Faye waited. Hagen would either give up and tell her goodbye or he’d start the third degree with her.
“Who are the friends you were with?” he finally asked. Third degree it was.
“Hagen.”
“Sorry. Sorry. I know. None of my business anymore.” Silence again. A long pause. Faye waited him out. “I hope you don’t mind, I put something in the mail for you.”
“What?” she asked.
“Your wedding album. Yours and Will’s. I found it when I cleaned out the guest room closet. I know you hid it from yourself after we moved into the new house.”
“I didn’t hide it from myself—I hid it from you.”
“From me? Why?”
“You hated when I talked about Will. I thought you’d...”
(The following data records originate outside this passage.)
(** The loop; a [size_t] has 16 digits. *)
Fixpoint from_i_to_hex_loop (fuel : nat) (n : Z) (ret : bytes) : bytes :=
  match fuel with
  | O => ret
  | S fuel =>
      let ret := default 0 (charset !! Z.to_nat (Z.land n 15)) :: ret in
      let n := Z.shiftr n 4 in
      if 0 <? n then from_i_to_hex_loop fuel n ret else ret
  end.

Definition from_i_to_hex (n : Z) : bytes := from_i_to_hex_loop 16 n [].

(** ** [is_hex], [from_hex_to_i], [to_utf8] *)

Definition is_hex (c : Z) : option Z :=
  if (32 <=? to_char c) && isdigit c then Some (c - 48)
  else if is_upper_hex c then Some (c - 65 + 10)
  else if is_lower_hex c then Some (c - 97 + 10)
  else None.

(** The loop from [s[i]] on; past the end [s[i]] is NUL. *)
Fixpoint from_hex_loop (cnt : nat) (s : bytes) (val : Z) : option Z :=
  match cnt with
  | O => Some val
  | S cnt =>
      match s with
      | [] => None
      | c :: s' =>
          if c =? 0 then None
          else match is_hex c with
               | Some v => from_hex_loop cnt s' (val * 16 + v)
               | None => None
               end
      end
  end.

Definition from_hex_to_i (s : bytes) (i cnt : nat) : option Z :=
  if (length s <=? i)%nat then None else from_hex_loop cnt (drop i s) 0.

Definition to_utf8 (code : Z) : bytes :=
  let tail shift := u8 (Z.lor 0x80 (Z.land (Z.shiftr code shift) 0x3F)) in
  if code <? 0x0080 then [u8 (Z.land code 0x7F)]
  else if code <? 0x0800 then
    [u8 (Z.lor 0xC0 (Z.land (Z.shiftr code 6) 0x1F)); tail 0]
  else if code <? 0xD800 then
    [u8 (Z.lor 0xE0 (Z.land (Z.shiftr code 12) 0xF)); tail 6; tail 0]
  else if code <? 0xE000 then []
  else if code <? 0x10000 then
    [u8 (Z.lor 0xE0 (Z.land (Z.shiftr code 12) 0xF)); tail 6; tail 0]
  else if code <? 0x110000 then
    [u8 (Z.lor 0xF0 (Z.land (Z.shiftr code 18) 0x7)); tail 12; tail 6; tail 0]
  else [].

(** ** [encode_url] and [decode_url] *)

(** [snprintf(hex, sizeof(hex) - 1, "%02X", c)] of a byte. *)
Definition hex_digit (v : Z) : Z := if v <? 10 then 48 + v else 65 + (v - 10).
Definition format_02X (c : Z) : bytes := [hex_digit (c / 16); hex_digit (c mod 16)].

(** One round of the loop: what the switch appends. *)
Definition encode_char (c : Z) : bytes :=
  if c =? 32 then L "%20"
  else if c =? 43 then L "%2B"
  else if c =? 13 then L "%0D"
  else if c =? 10 then L "%0A"
  else if c =? 39 then L "%27"
  else if c =? 44 then L "%2C"
  else if c =? 58 then L "%3A"
  else if c =? 59 then L "%3B"
  else if 128 <=? c then L "%" ++ format_02X c
  else [c].

(** The loop ends at the first NUL. *)
Fixpoint encode_url (s : bytes) : bytes :=
  match s with
  | [] => []
  | c :: s' => if c =? 0 then [] else encode_char c ++ encode_url s'
  end.

(** The loop of [decode_url] on what follows the index [i]. *)
Fixpoint decode_url_loop (fuel : nat) (s : bytes) : bytes :=
  match fuel, s with
  | S fuel, c :: s' =>
      match s' with
      | c1 :: _ =>
          if c =? 37 then
            if c1 =? 117 then
              match from_hex_to_i s 2 4 with
              | Some val => to_utf8 val ++ decode_url_loop fuel (drop 6 s)
              | None => c :: decode_url_loop fuel s'
              end
            else
              match from_hex_to_i s 1 2 with
              | Some val => u8 val :: decode_url_loop fuel (drop 3 s)
              | None => c :: decode_url_loop fuel s'
              end
          else (if c =? 43 then 32 else c) :: decode_url_loop fuel s'
      | [] => (if c =? 43 then 32 else c) :: decode_url_loop fuel s'
      end
  | _, _ => []
  end.

Definition decode_url (s : bytes) : bytes := decode_url_loop (length s) s.

(** ** Numbers as texts *)

(** The digits of a number in any base, the shape of both loops. *)
Fixpoint digits_loop (base : Z) (digit : Z -> Z) (fuel : nat) (n : Z) (ret : bytes) : bytes :=
  match fuel with
  | O => ret
  | S fuel =>
      let ret := digit (n mod base) :: ret in
      if n / base =? 0 then ret else digits_loop base digit fuel (n / base) ret
  end.

Definition digit_in (base c : Z) : Prop := is_Some (digit_value base c).

Lemma digit_value_range base c d :
  digit_value base c = Some d -> 0 <= d < base /\ c <> 0 /\ isspace c = false /\
    c <> 45 /\ c <> 43 /\ c <> 120 /\ c <> 88 /\ c <> 13 /\ c <> 10.
Proof.
  unfold digit_value, isdigit, is_upper_hex, is_lower_hex, in_range, isspace. intros E.
  repeat case_match; simplify_eq; lia.
Qed.

Section digits.
Context (base : Z) (digit : Z -> Z).
Hypothesis base_pos : 2 <= base.
Hypothesis digit_ok : forall d, 0 <= d < base -> digit_value base (digit d) = Some d.

Lemma digits_loop_app fuel n ret :
  digits_loop base digit fuel n ret = digits_loop base digit fuel n [] ++ ret.
Proof.
  revert n ret. induction fuel as [|fuel IH]; intros n ret; simpl; [done|].
  destruct (n / base =? 0); [done|].
  by rewrite IH, (IH _ [_]), <- app_assoc.
Qed.

Lemma digits_loop_digits fuel n :
  0 <= n -> Forall (digit_in base) (digits_loop base digit fuel n []).
Proof.
  revert n. induction fuel as [|fuel IH]; intros n Hn; simpl; [by constructor|].
  assert (digit_in base (digit (n mod base))) as Hd.
  { unfold digit_in. rewrite digit_ok; [eauto|]. apply Z.mod_pos_bound. lia. }
  destruct (n / base =? 0); [by repeat constructor|].
  rewrite digits_loop_app. apply Forall_app. split; [|by repeat constructor].
  apply IH. apply Z.div_pos; lia.
Qed.

Lemma digits_loop_nonempty fuel n ret : digits_loop base digit (S fuel) n ret <> [].
Proof.
  simpl. destruct (n / base =? 0); [done|]. rewrite digits_loop_app.
  intros E. by apply app_eq_nil in E as [_ ?].
Qed.

(** Scanning the digits of [n] after [acc], in front of [rest]. *)
Lemma scan_digits_loop fuel n rest :
  0 <= n < base ^ Z.of_nat fuel ->
  scan_digits base 0 (digits_loop base digit fuel n [] ++ rest) = scan_digits base n rest.
Proof.
  revert n rest. induction fuel as [|fuel IH]; intros n rest Hn.
  - replace n with 0 by (simpl in Hn; lia). done.
  - pose proof (Z.mod_pos_bound n base ltac:(lia)) as Hm.
    pose proof (Z.div_mod n base ltac:(lia)) as Hdm.
    simpl. destruct (Z.eqb_spec (n / base) 0) as [E|E]; simpl.
    + rewrite digit_ok by done. f_equal. lia.
    + rewrite digits_loop_app, <- app_assoc, IH.
      * simpl. rewrite digit_ok by done. f_equal. lia.
      * rewrite Nat2Z.inj_succ, Z.pow_succ_r in Hn by lia. split.
        -- apply Z.div_pos; lia.
        -- apply Z.div_lt_upper_bound; lia.
Qed.
End digits.

(** A text of digits ends at [rest] when this starts with none and is no
    [x] after a single zero. *)
Definition ends_number (base : Z) (rest : bytes) : Prop :=
  match rest with
  | [] => True
  | c :: _ => digit_value base c = None /\ c <> 120 /\ c <> 88
  end.

Lemma scan_digits_end base n rest : ends_number base rest -> scan_digits base n (c_str rest) = n.
Proof.
  destruct rest as [|c rest]; simpl; [done|]. intros [Hc _].
  destruct (c =? 0); simpl; [done|]. by rewrite Hc.
Qed.

Lemma c_str_digits base ds rest :
  Forall (digit_in base) ds -> c_str (ds ++ rest) = ds ++ c_str rest.
Proof.
  induction 1 as [|c ds [d Hc] Hds IH]; simpl; [done|].
  apply digit_value_range in Hc as (_ & Hc & _). rewrite (proj2 (Z.eqb_neq _ _)) by done.
  by rewrite IH.
Qed.

Lemma strto_digits base ds rest :
  Forall (digit_in base) ds -> ds <> [] -> ends_number base rest ->
  strto base (ds ++ rest) = Some (scan_digits base 0 (ds ++ c_str rest)).
Proof.
  intros Hds Hne Hr. unfold strto. rewrite (c_str_digits base) by done.
  destruct ds as [|c ds]; [done|]. apply Forall_cons in Hds as [Hc Hds]. cbn [app].
  pose proof Hc as [d Hd]. pose proof (digit_value_range _ _ _ Hd) as (_ & _ & Hs & H1 & H2 & _).
  cbn [drop_spaces]. rewrite Hs. rewrite !(proj2 (Z.eqb_neq _ _)) by done.
  replace (drop_prefix base _) with (c :: ds ++ c_str rest).
  - simpl. by rewrite bool_decide_true.
  - symmetry. unfold drop_prefix.
    destruct (ds ++ c_str rest) as [|x t] eqn:E; [done|].
    replace ((x =? 120) || (x =? 88)) with false; [by rewrite !andb_false_r|].
    symmetry. apply orb_false_iff. rewrite !Z.eqb_neq.
    destruct ds as [|c' ds].
    + simpl in E. destruct rest as [|c' rest]; [done|]. simpl in E.
      destruct (c' =? 0); [done|]. destruct Hr as (_ & Hx). by simplify_eq.
    + apply Forall_cons in Hds as [[d' Hd'] _]. simplify_eq/=.
      by apply digit_value_range in Hd' as (_ & _ & _ & _ & _ & ? & ? & _).
Qed.

(** Decimal digits are digits. *)
Lemma digit_in_10 c : digit_in 10 c -> isdigit c = true.
Proof.
  intros [d Hc]. unfold digit_value in Hc. destruct (isdigit c); [done|].
  unfold is_upper_hex, is_lower_hex, in_range in Hc. repeat case_match; simplify_eq; lia.
Qed.

(** The two instances. *)

Lemma hex_digit_ok d : 0 <= d < 16 -> digit_value 16 (default 0 (charset !! Z.to_nat d)) = Some d.
Proof.
  intros Hd. assert (Forall (fun d => digit_value 16 (default 0 (charset !! Z.to_nat d)) = Some d)
    (map Z.of_nat (seq 0 16))) as Hall by (by repeat constructor).
  rewrite Forall_forall in Hall. apply Hall. apply list_elem_of_fmap.
  exists (Z.to_nat d). split; [lia|]. apply elem_of_seq. lia.
Qed.

Lemma dec_digit_ok d : 0 <= d < 10 -> digit_value 10 (48 + d) = Some d.
Proof.
  intros Hd. unfold digit_value, isdigit, in_range.
  rewrite (proj2 (Z.leb_le _ _)), (proj2 (Z.leb_le _ _)) by lia. cbn [andb].
  replace (48 + d - 48) with d by lia. by rewrite (proj2 (Z.ltb_lt _ _)) by lia.
Qed.

Lemma from_i_to_hex_digits fuel n ret :
  0 <= n ->
  from_i_to_hex_loop fuel n ret
    = digits_loop 16 (fun d => default 0 (charset !! Z.to_nat d)) fuel n ret.
Proof.
  revert n ret. induction fuel as [|fuel IH]; intros n ret Hn; [done|].
  cbn [from_i_to_hex_loop digits_loop].
  change 15 with (Z.ones 4). rewrite Z.land_ones, Z.shiftr_div_pow2 by lia. change (2 ^ 4) with 16.
  pose proof (Z.div_pos n 16 Hn eq_refl). rewrite IH by done.
  destruct (Z.ltb_spec 0 (n / 16)), (Z.eqb_spec (n / 16) 0); (done || lia).
Qed.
“You really thought I’d make you get rid of your wedding album? Seriously? You thought that of me?”
“It crossed my mind.”
“I wouldn’t have,” Hagen said. “I swear to God I wouldn’t have done that.”
“I know that now. I just didn’t know it then. Sorry.”
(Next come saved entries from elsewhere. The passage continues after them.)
(* ===== verification/HttpMessage.v ===== *)
(** * HttpMessage: reading a response and writing its parts
    (Include/httplib/httplib.h)

    [read_response_line], [read_headers], [read_content] with its four ways to
    find the end of a body, [write_headers] and [write_content_chunked].  The
    functions that read change a [Response] they are given: they run on a
    stream and a response.  Each loop's fuel is one more than a bound on the
    bytes that come in. *)
From S2P Require Import Prelude Regex HttpText HttpHeaders HttpStream HttpPatterns.

Definition crlf : bytes := [13; 10].

Section reading.
Context {K : Type} `{Stream K}.

(** The stream [strm] and the response [res]. *)
Abbreviation conn := (K * Response)%type.

Definition strm {A} (m : M K A) : M conn A := zoom fst (fun k s => (k, snd s)) m.
Definition get_res : M conn Response := s ← get; mret (snd s).
Definition set_res (f : Response -> Response) : M conn unit :=
  modify (fun s => (fst s, f (snd s))).

Definition set_status_line (version : bytes) (status : Z) (r : Response) : Response :=
  {| r_version := version; r_status := status; r_headers := r_headers r; r_body := r_body r |}.
Definition set_headers (hs : headers_t) (r : Response) : Response :=
  {| r_version := r_version r; r_status := r_status r; r_headers := hs; r_body := r_body r |}.
Definition set_body (b : bytes) (r : Response) : Response :=
  {| r_version := r_version r; r_status := r_status r; r_headers := r_headers r; r_body := b |}.
(* ===== verification/Fetch.v ===== *)
(** * [http.fetch], the FetchResponse object, [gzip] and [crypto.bcrypt] of
    v8_wrapper.cpp

    A handler reads its arguments and starts a job; [run_job] is the body of
    the job's thread.  The HTTP client (httplib), bcrypt and zlib are
    interfaces. *)
From S2P Require Import Prelude Values Gzip Async HttpHeaders.

(** [FetchRequest]. *)
Record FetchRequest := {
  is_ssl : bool;
  hostname : bytes;
  path : bytes;
  method : bytes;
  body : bytes;
  headers : headers_t;
}.

(** The calls of [httplib::Client] and [httplib::SSLClient]. *)
Inductive client_call :=
| Get (path : bytes) (headers : headers_t)
| Post (path : bytes) (headers : headers_t) (body : bytes)
| Head (path : bytes) (headers : headers_t)
| Put (path : bytes) (headers : headers_t) (body : bytes)
| Delete (path : bytes) (headers : headers_t) (body : bytes)
| Options (path : bytes) (headers : headers_t)
| Patch (path : bytes) (headers : headers_t) (body : bytes).

(** The world [N] of the threads: an SSL client (its certificate check
    disabled) or a plain one makes a call to a host, which can throw; bcrypt
    gives its result code with the text it wrote. *)
Class Native (N : Type) := {
  client : bool -> bytes -> client_call -> N -> outcome (option Response) * N;
  bcrypt_gensalt : Z -> N -> (Z * bytes) * N;
  bcrypt_hashpw : bytes -> bytes -> Z * bytes;
  bcrypt_checkpw : bytes -> bytes -> Z;
  (** [std::string::capacity]. *)
  capacity_of : bytes -> Z;
}.

Inductive job :=
| JFetch (fetch_request : FetchRequest)
| JCompress (string : bytes) (compressionLevel : Z)
| JDecompress (buffer : bytes)
| JHash (input : bytes) (workload : Z)
| JCheck (password hash : bytes).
“No, it’s all right. I know I always shut you down when you tried to talk about him. I shouldn’t have done that. We should have talked about him.”
“I think that would have helped us both,” she said.
“Looking at your wedding album brought everything back. You know in college, we joked that Will would make all his baseball money and I would take care of it for him so he wouldn’t go bankrupt like a lot of professional athletes do. It was just a joke, but when you two got married, he asked me to promise to take care of you if anything happened to him. I’d forgotten about that until I looked at your pictures. There’s a really good one of all three of us. I hope you don’t mind, but I...I made a copy of that one to keep.”
Faye lifted her hand to her forehead.
“No, I don’t mind,” she said. “Thank you for sending me the album.”
“You’re welcome.”
She hadn’t expected that Hagen would do that for her. She hadn’t expected the apology, either.
“He looks so young in the pictures. And he’s smiling like an idiot in every single one of them,” Hagen said. “It was really tough to look at them, but I couldn’t stop once I started.”
“I keep forgetting...” she said, and swallowed. “I keep forgetting he was your best friend. Grief can make people selfish. It made me very selfish.”
“Better selfish than bitter. That’s what it did to me,” Hagen said. “Bitter and stupid.”
“You are not stupid.”
“I was.” Hagen laughed. “I mean, I asked you to marry me.”
“Rude.”
He laughed again. “You know what I mean. I asked you to marry me a month after Will was killed. That was pretty dumb, and we’ve both paid for that mistake.” Hagen paused, and she knew he was wiping tears off his face. She knew that because she was doing the same thing. “The more I think about it, the more I wish I could go back and do everything different.”